Les travailleurs du sexe viennent de remporter une autre victoire: la Cour suprême du Canada accorde à une organisation qui les défend le droit d'aller en justice pour faire invalider des articles du Code criminel.

Dans un jugement unanime de 9-0 rendu vendredi, le plus haut tribunal du pays a décidé que cette organisation, la Downtown Eastside Sex Workers United Against Violence Society, pouvait contester la validité constitutionnelle des dispositions du Code criminel sur la prostitution, même si elle ne faisait pas face elle-même à des accusations criminelles.

Le même droit a été accordé à Sheryl Kiselbach, une ancienne prostituée.

Leur demande n'était pas gagnée d'avance car une personne n'a pas le droit d'aller devant un tribunal pour faire des demandes dans lesquelles elle n'a pas d'intérêt direct ou pour faire modifier des lois qui ne l'affectent pas directement.

Mais l'organisation et Mme Kiselbach ont plaidé qu'elles avaient l'intérêt requis pour amener cette cause devant les tribunaux, notamment parce que  les travailleurs du sexe sont des personnes vulnérables qui ne pouvaient porter sur leurs épaules le fardeau d'une telle contestation du Code criminel. Et que pendant ce temps, les poursuites contre ces travailleurs allaient se poursuivre injustement.

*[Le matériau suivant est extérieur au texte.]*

(* ===== verification/AndroidHal.v ===== *)
(** The GPS hardware abstraction over the Android HAL
    ([providers/gps/android_hardware_abstraction_layer.h/.cpp]): the conversion of the
    HAL's reports, the modes and capabilities, and the threads that share the HAL handle
    (the bus thread that starts and stops positioning, the recovery threads, the watchdog
    and the HAL's callbacks) as a step relation. *)
From Stdlib Require Import ZArith Lia SpecFloat.
From stdpp Require Import base gmap fin_sets strings list relations.
From S2P Require Import Prelude Floats Geometry.
Local Open Scope Z_scope.
#[local] Set Warnings "-clear-no-such-hyp".

(** * The HAL's reports *)
Module Reports.

(** The constants of the platform's header, and what [inject] functions receive. *)
Class HardwareGps : Type := {
  HAS_LAT_LONG : Z; HAS_ALTITUDE : Z; HAS_SPEED : Z; HAS_BEARING : Z; HAS_ACCURACY : Z;
  CAPABILITY_SCHEDULING : Z; CAPABILITY_MSB : Z; CAPABILITY_MSA : Z;
  CAPABILITY_SINGLE_SHOT : Z; CAPABILITY_ON_DEMAND_TIME : Z
}.

(** The values of the Android headers. *)
#[export] Instance android_header : HardwareGps := {|
  HAS_LAT_LONG := 1; HAS_ALTITUDE := 2; HAS_SPEED := 4; HAS_BEARING := 8; HAS_ACCURACY := 16;
  CAPABILITY_SCHEDULING := 1; CAPABILITY_MSB := 2; CAPABILITY_MSA := 4;
  CAPABILITY_SINGLE_SHOT := 8; CAPABILITY_ON_DEMAND_TIME := 16
|}.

Il faut que la qualité pour agir dans l'intérêt public soit octroyée de façon souple et libérale, écrit la Cour.

Selon le juge Thomas Cromwell qui a rendu les motifs du jugement, la contestation ici est sérieuse et vise la presque totalité du régime législatif sur la prostitution.

«Elle fournit l'occasion d'évaluer, du point de vue du droit constitutionnel, l'effet global de ce régime sur les personnes les plus touchées par ces dispositions. Une contestation de cette nature est susceptible de prévenir une multiplicité de contestations individuelles engagées dans le cadre de poursuites criminelles», est-il écrit dans la décision.

Il s'agit ainsi d'une utilisation efficiente des ressources judiciaires limitées, affirme le juge Cromwell.

Il a aussi tenu compte de la vulnérabilité des personnes visées par la législation criminelle sur la prostitution.

«Il appert du dossier en l'espèce qu'aucun travailleur de l'industrie du sexe du quartier Downtown Eastside de Vancouver n'était prêt à intenter une contestation exhaustive. Ils craignent une atteinte à leur vie privée et à leur sécurité ainsi qu'un accroissement des actes de violence de la part de leurs clients», a souligné le juge.

L'organisation et Mme Kiselbach avaient été déboutées devant la Cour supérieure de la Colombie-Britannique: le juge avait décidé qu'elles n'avaient pas l'intérêt requis pour amener cette cause devant les tribunaux.

La Cour d'appel leur ayant ensuite donné raison, le procureur général du Canada a porté la cause devant la Cour suprême pour la faire rejeter.

Mais vu la décision de la Cour suprême, la cause va maintenant retourner devant la Cour supérieure qui sera appelée à décider si les articles du Code liés à la prostitution sont valides ou non.